So, here we go.
Blue Estate is a boiling bevy of extremes – it's based on the Blue Estate comic series published by Image, which tells the sordid tales of drug lords, mafia men, scantily clad women, has-beens and sarcastic jerks of every flavor dumped into the back alleys of LA. Blue Estate the game focuses on one of these caricatures, Tony Luciano, who is – you guessed it – a mobster and son of the Godfather of West Coast Cosa Nostra.
I played a demo of Blue Estate at Gamescom. In the demo, it's clear Tony is a sarcastic, fumbling racist with a gun and a lot of luck. He's greedy, inconsiderate and narcissistic, and I can practically feel the grease building up in my hair as I point his gun at enemy after enemy. Tony is every bit the stereotypical, jaded mobster, with that cliché's most obvious traits pushed to the extreme.
Another character featured prominently in the demo, but not playable, is Cherry Popz. She's a stripper, and in the same way Tony's macho stupidity is enhanced, Cherry has enhancements – when she's introduced, the narration focuses on her jaw-dropping beauty while the images focus on her body. She has a problem and she's seeking professional help from an overweight, unshowered, male private eye (who is privately eyeing her through a pair of thick glasses). During playable moments, Cherry wears a tiny black two-piece and heels, and at one point she gives me a full-on pole dance.
Now – I've been to strip clubs and I don't find the notion of a woman in lingerie offensive or disgusting, but Blue Estate has the natural ability to turn sexiness into exploitation, humor into humiliation and my own enjoyment into exasperation, with a neon sign flashing the philosophy that I don't need to feel comfortable here.
I've never felt unwelcome in a strip club.

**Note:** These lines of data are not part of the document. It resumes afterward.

(* ===== verification/TokenHistory.v ===== *)
(** * TokenHistory: the mint over whole histories

    All sequences of source rows, forks, expansions, merges and collections,
    with whatever the other components write in between, and what holds of them:
    the recorded lineage is grounded, closing a group gives back the path its
    opener had, and a fork that is driven again returns what it committed,
    unless a row union released its parent. *)

From S2P Require Import Prelude Enums AuditDerive Landscape Scheduler Barrier Contracts ContractFlow Lineage Tokens TokenTheory.
Open Scope Z_scope.

Definition empty_store : token_store := mkStore ∅ ∅ [] [] [] [] [] ∅ ∅ ∅ [] 0.

(** [insert_row_with_token_on], as far as the lineage tables go. *)
Definition with_source (s : token_store) (row_id run token_id : string) : token_store :=
  mkStore (<[row_id := run]> (rows s)) (<[token_id := mkTokenRow row_id run None None None]> (tokens s)) (parents s) (frames s) (groups s) (outcomes s)
    (effects s) (work s) (states s) (expansions s) (members s) (minted s).

Section history.
Context (generate_id : nat -> string).
Context {Payload : Type} (data_ref stored_ref : Payload -> string).
Context (parent_set_hash : list string -> string) (effect_hash : list string -> option Z -> string -> string).

Notation fork := (fork_token generate_id).
Notation expand := (expand_token generate_id data_ref stored_ref).
Notation coalesce := (coalesce_tokens generate_id data_ref stored_ref parent_set_hash effect_hash).
Notation collect := (collect_tokens generate_id data_ref stored_ref).

(** A transaction that raised left everything as it was.  Other components write
    work items, outcomes, node states and batches, but no lineage. *)
Inductive mint_step : token_store -> token_store -> Prop :=
| ms_source s row_id run t : rows s !! row_id = None -> tokens s !! t = None -> mint_step s (with_source s row_id run t)
| ms_fork s fence r row_id branches run item step supplied x s' : fork fence r row_id branches run item step supplied s = Ok (x, s') -> mint_step s s'
| ms_expand s fence r row_id payloads run step p batch ds supplied x s' :
    expand fence r row_id payloads run step p batch ds supplied s = Ok (x, s') -> mint_step s s'
| ms_empty s fence r run g s' : record_empty_expansion generate_id fence r run s = Ok (g, s') -> mint_step s s'
| ms_coalesce s fence refs row_id payload run node state_ids step supplied t s' :
    coalesce fence refs row_id payload run node state_ids step supplied s = Ok (t, s') -> mint_step s s'
| ms_collect s fence refs g outputs run step supplied x s' : collect fence refs g outputs run step supplied s = Ok (x, s') -> mint_step s s'
| ms_other s s' : same_lineage s s' -> outcomes s ⊆ outcomes s' -> NoDup (decided s') -> mint_step s s'.
Lemma removes_only_read {A} (f : world → A) : removes_only (read f).
Proof. intros w r w' [= <- <-]. apply only_removes_refl. Qed.

Lemma removes_only_load (name : str) :
  removes_only (ConversionMetadata.load name).
Proof.
  intros w r w'. unfold ConversionMetadata.load.
  destruct (metadata_dir w !! name) as [[]|]; intros [= <- <-];
    apply only_removes_refl.
Qed.

Lemma removes_only_unlink (name : str) :
  removes_only (ConversionMetadata.unlink name).
Proof.
  intros w r w'. unfold ConversionMetadata.unlink.
  destruct (metadata_dir w !! name); intros [= <- <-];
    [|apply only_removes_refl].
  repeat split. cbn [metadata_dir set_metadata_dir]. apply delete_subseteq.
Qed.

Lemma removes_only_bind {A B} (m : M A) (k : A → M B) :
  removes_only m → (∀ a, removes_only (k a)) → removes_only (bind m k).
Proof.
  intros Hm Hk w r w'. unfold bind.
  destruct (m w) as [[a|e] w1] eqn:Hmw.
  - intros H. eapply only_removes_trans; [by eapply Hm | by eapply Hk].
  - intros [= <- <-]. by eapply Hm.
Qed.

Lemma removes_only_try_except {A} (m : M A) (classes : exn → bool)
    (h : exn → M A) :
  removes_only m → (∀ e, removes_only (h e)) →
  removes_only (try_except m classes h).
Proof.
  intros Hm Hh w r w'. unfold try_except.
  destruct (m w) as [[a|e] w1] eqn:Hmw.
  - intros [= <- <-]. by eapply Hm.
  - destruct (classes e).
    + intros H. eapply only_removes_trans; [by eapply Hm | by eapply Hh].
    + intros [= <- <-]. by eapply Hm.
Qed.

Ltac removes_only :=
  repeat first
    [ apply removes_only_ret | apply removes_only_lift
    | apply removes_only_read | apply removes_only_load
    | apply removes_only_unlink
    | apply removes_only_bind; [|intros ?]
    | apply removes_only_try_except; [|intros ?] ].

Section cleaning_more.
Context `{lib : PyLib}.
(** * Callback handling of next-auth with the Discourse SSO provider

    A shallow embedding of the two request handlers of the repository:
    the initiation step of the Discourse single-sign-on provider
    ([getAuthorisationUrl]) and the callback orchestrator ([callback]),
    together with models of the Node.js library functions they call.

    Conventions.
    - A JavaScript string is modelled by the [string] of the bytes of its
      UTF-8 encoding, so [Buffer.from(s)] and [buf.toString('utf8')] are the
      identity on well-formed text.  Where Node.js would replace an
      ill-formed byte sequence by U+FFFD the executable library [node]
      keeps the bytes; the properties of the orchestrator are proved for
      any implementation of the library interface [NodeLib] and do not
      depend on this.
    - The handlers write to the response, to the log and to the hooks of the
      application; the model collects these effects, in program order, in a
      trace of [event]s.  A handler is a computation in a writer/exception
      monad [M]; a JavaScript exception (or a rejected promise under [await])
      is [Raise], [return done()] is [Exit].
    - A query parameter and a cookie are strings (a parameter given twice,
      which the framework turns into an array, is outside the model); what
      is thrown is an [Error] with a name or any other value, such as the
      [null] or [undefined] a promise can be rejected with; [cookie.set],
      the logger and the methods of the response do not throw; the session
      lifetime is an integer number of seconds and the clock a time in the
      range of [Date], so that the arithmetic of the expiry is exact; an
      object that [getAdapter] returns is an adapter, whose functions are
      hooks; [providers] is a plain object. *)

From Stdlib Require Import String Ascii List NArith ZArith Bool Lia.
#[local] Set Warnings "-register-all".
#[local] Set Warnings "-automation".
Import ListNotations.
Local Open Scope string_scope.

(** ** Bytes and hexadecimal *)

Module Bytes.

Definition of_string (s : string) : list N :=
  map N_of_ascii (list_ascii_of_string s).

Definition to_string (l : list N) : string :=
  string_of_list_ascii (map ascii_of_N l).

Definition hex_digit (n : N) : ascii :=
  nth (N.to_nat n)
      (list_ascii_of_string "0123456789abcdef") "0"%char.

(** [buf.toString('hex')] and [digest('hex')]: two lowercase digits a byte. *)
Fixpoint to_hex (l : list N) : string :=
  match l with
  | [] => EmptyString
  | b :: r => String (hex_digit (b / 16)) (String (hex_digit (b mod 16)) (to_hex r))
  end.

End Bytes.

(** ** SHA-256 and HMAC (FIPS 180-4, RFC 2104), as [crypto.createHmac] computes them *)

Module Sha256.

Local Open Scope N_scope.

Definition w32 : N := 4294967296.
Definition add32 (a b : N) : N := (a + b) mod w32.
Definition rotr (n x : N) : N :=
  N.lor (N.shiftr x n) ((N.shiftl x (32 - n)) mod w32).
Definition not32 (x : N) : N := N.lxor x (w32 - 1).

Definition ch (x y z : N) := N.lxor (N.land x y) (N.land (not32 x) z).
Definition maj (x y z : N) :=
  N.lxor (N.lxor (N.land x y) (N.land x z)) (N.land y z).
Definition bsig0 x := N.lxor (N.lxor (rotr 2 x) (rotr 13 x)) (rotr 22 x).
Definition bsig1 x := N.lxor (N.lxor (rotr 6 x) (rotr 11 x)) (rotr 25 x).
Definition ssig0 x := N.lxor (N.lxor (rotr 7 x) (rotr 18 x)) (N.shiftr x 3).
Definition ssig1 x := N.lxor (N.lxor (rotr 17 x) (rotr 19 x)) (N.shiftr x 10).

(** The primes below [2 + fuel], by trial division. *)
Fixpoint primes_from (fuel : nat) (c : N) (found : list N) : list N :=
  match fuel with
  | O => rev found
  | S k =>
      if existsb (fun q => c mod q =? 0) found then primes_from k (c + 1) found
      else primes_from k (c + 1) (c :: found)
  end.

Definition primes : list N := primes_from 310 2 [].

(** The largest [r] below [2 ^ bits] with [r ^ 3 <= x]. *)
Fixpoint cube_root (bits : nat) (x r : N) : N :=
  match bits with
  | O => r
  | S k =>
      let r' := r + N.shiftl 1 (N.of_nat k) in
      cube_root k x (if r' * r' * r' <=? x then r' else r)
  end.

(** The round constants: the first 32 bits of the fractional parts of the
    cube roots of the first 64 primes. *)
Definition K : list N :=
  Eval vm_compute in
    map (fun q => cube_root 36 (N.shiftl q 96) 0 mod w32) (firstn 64 primes).

(** The initial hash value: the first 32 bits of the fractional parts of
    the square roots of the first 8 primes. *)
Definition H0 : list N :=
  Eval vm_compute in
    map (fun q => N.sqrt (N.shiftl q 64) mod w32) (firstn 8 primes).

(** Big-endian bytes of a number, [n] of them. *)
Fixpoint be_bytes (n : nat) (x : N) : list N :=
  match n with
  | O => []
  | S k => be_bytes k (x / 256) ++ [x mod 256]
  end.

Definition pad (msg : list N) : list N :=
  let len := N.of_nat (length msg) in
  let zeros := N.to_nat ((119 - len mod 64) mod 64) in
  msg ++ [128] ++ repeat 0 zeros ++ be_bytes 8 (8 * len).

(** The words of a block, four bytes each, most significant first. *)
Fixpoint words (l : list N) : list N :=
  match l with
  | a :: b :: c :: d :: r => (((a * 256 + b) * 256 + c) * 256 + d) :: words r
  | _ => []
  end.

(** The message schedule, latest word first: [rev_w] holds W(t-1), W(t-2), ... *)
Fixpoint schedule (n : nat) (rev_w : list N) : list N :=
  match n with
  | O => rev_w
  | S k =>
      let w := add32 (add32 (ssig1 (nth 1 rev_w 0)) (nth 6 rev_w 0))
                     (add32 (ssig0 (nth 14 rev_w 0)) (nth 15 rev_w 0)) in
      schedule k (w :: rev_w)
  end.

Record regs := Regs { ra : N; rb : N; rc : N; rd : N; re : N; rf : N; rg : N; rh : N }.

Definition round (s : regs) (kw : N * N) : regs :=
  let t1 := add32 (add32 (add32 (rh s) (bsig1 (re s)))
                         (add32 (ch (re s) (rf s) (rg s)) (fst kw))) (snd kw) in
  let t2 := add32 (bsig0 (ra s)) (maj (ra s) (rb s) (rc s)) in
  Regs (add32 t1 t2) (ra s) (rb s) (rc s) (add32 (rd s) t1) (re s) (rf s) (rg s).

Definition regs_of (h : list N) : regs :=
  Regs (nth 0 h 0) (nth 1 h 0) (nth 2 h 0) (nth 3 h 0)
       (nth 4 h 0) (nth 5 h 0) (nth 6 h 0) (nth 7 h 0).

Definition compress (h : list N) (block : list N) : list N :=
  let w := rev (schedule 48 (rev (words block))) in
  let s := fold_left round (combine K w) (regs_of h) in
  map (fun p => add32 (fst p) (snd p))
      (combine h [ra s; rb s; rc s; rd s; re s; rf s; rg s; rh s]).

Fixpoint blocks (n : nat) (h : list N) (l : list N) : list N :=
  match n with
  | O => h
  | S k => blocks k (compress h (firstn 64 l)) (skipn 64 l)
  end.

Definition sha256 (msg : list N) : list N :=
  let p := pad msg in
  flat_map (be_bytes 4) (blocks (length p / 64) H0 p).

Definition xor_pad (c : N) (key : list N) : list N :=
  map (fun b => N.lxor b c) (key ++ repeat 0 (64 - length key)).

Definition hmac (key msg : list N) : list N :=
  let k := if (64 <? length key)%nat then sha256 key else key in
  sha256 (xor_pad 0x5c k ++ sha256 (xor_pad 0x36 k ++ msg)).

End Sha256.

(** [crypto.createHmac('sha256', key).update(data).digest('hex')]. *)
Definition hmac_sha256_hex (key data : string) : string :=
  Bytes.to_hex (Sha256.hmac (Bytes.of_string key) (Bytes.of_string data)).

(** ** Base64, as [Buffer] encodes and decodes it *)

Module Base64.

Local Open Scope N_scope.

Definition alphabet : string :=
  "ABCDEFGHIJKLMNOPQRSTUVWXYZabcdefghijklmnopqrstuvwxyz0123456789+/".

Definition char_of (n : N) : ascii :=
  nth (N.to_nat n) (list_ascii_of_string alphabet) "A"%char.

(** The decoder's table: the standard and the URL-safe alphabet. *)
Definition unbase64 (c : ascii) : option N :=
  let n := N_of_ascii c in
  if (65 <=? n) && (n <=? 90) then Some (n - 65)
  else if (97 <=? n) && (n <=? 122) then Some (n - 71)
  else if (48 <=? n) && (n <=? 57) then Some (n + 4)
  else if (n =? 43) || (n =? 45) then Some 62
  else if (n =? 47) || (n =? 95) then Some 63
  else None.

(** [Buffer.from(s).toString('base64')]. *)
Fixpoint encode (s : string) : string :=
  match s with
  | EmptyString => EmptyString
  | String a EmptyString =>
      let x := N_of_ascii a in
      String (char_of (x / 4)) (String (char_of ((x mod 4) * 16)) "==")
  | String a (String b EmptyString) =>
      let x := N_of_ascii a in
      let y := N_of_ascii b in
      String (char_of (x / 4))
        (String (char_of ((x mod 4) * 16 + y / 16))
           (String (char_of ((y mod 16) * 4)) "="))
  | String a (String b (String c r)) =>
      let x := N_of_ascii a in
      let y := N_of_ascii b in
      let z := N_of_ascii c in
      String (char_of (x / 4))
        (String (char_of ((x mod 4) * 16 + y / 16))
           (String (char_of ((y mod 16) * 4 + z / 64))
              (String (char_of (z mod 64)) (encode r))))
  end.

This is a role that lady characters regularly play – the support, the one to save and the foundation of emotion for the male protagonist. Despite the fact that this perpetuates stereotypes of both genders – men should be emotionless while women are overrun with feelings – emotional support is important. I get that and I get Cherry's role.
But that doesn't explain the mermaid.
When the shooting starts, she falls into the bowl.
After Tony is done filling everyone in the room with lead, he shoots the fishbowl to let the woman out. She falls from the platform in a shower of glass and flops around on the floor in front of Tony. Her tail prevents her from running and she's scared, so she does a flailing version of The Worm to get away from him as quickly as possible. Tony taunts her and laughs.
This is where I become uncomfortable. I can handle defenseless, near-naked women, but add utter humiliation to that and it all begins to feel dirty. We're supposed to laugh at this scenario, at the floundering, scared woman trying to escape with her life, but with my day's objectification meter already nearing full, I struggle to find it funny.
Blue Estate is a dark comedy and some of its humor is spot-on. The game is supposed to present wild exaggerations of characters, as in the comic, and it does, but not in equal measure. Tony is a bumbling racist and an accidental hero – but he's still the hero. We can be disgusted by him even as we want to continue being him, because he has the gun, the power, and he's winning. We're not supposed to be disgusted by Cherry or the mermaid – we're supposed to be turned on and amused – but there's no need to respect them, either. Their power lies solely in sex appeal and helplessness, and it's fleeting.
I've never felt a lingering punch to the sternum like this from a game before. I've obsessed over the reasons for this response, this time – maybe I'm too sensitive, maybe I can't take a joke, maybe I read Preacher instead of Blue Estate as a kid – but in the end, the reason hardly matters. During the demo of Blue Estate, I was intensely uncomfortable. That's a fact.
In sharing my sincere response to Blue Estate, some people will express the gut reaction that I'm an extremist in the Great Gender War and I may be called names. My opinion may be discounted, demeaned and degraded, and someone will probably say something about sandwiches – but I'm not a person sitting on the sidelines and judging the industry from a feminist throne constructed of burning bras and shredded Cosmo articles.
I'm a player. I play the same games you do, and while I may not like the same ones you do, every day I am embedded in the world of video games because I grew up with this industry and I worked hard to make this my job. I am one of you and this is the legitimate reaction that I had to one video game still in development.
Some players will have the same response to Blue Estate and some won't, guaranteed. Good. I am not telling anyone how to feel, not only because that's a futile, inhumane goal – it's because I respect the people in our little corner of the entertainment universe, and I respect their sincere feelings, no matter how harsh or sappy they may be. I don't respect threats and I don't respect bullies, and the majority of this industry doesn't either. This isn't for the tormenters.
Blue Estate shows promise as a PC, motion-controlled pioneer, but it contains elements that may otherwise (unpleasantly) surprise players. It contains scenes that may make half of its intended audience cringe in discomfort. Yes, even one month later.
Going forward, let's all remember the eternally giffed words of Stephen Fry: "Better sexy and racy than sexist and racist."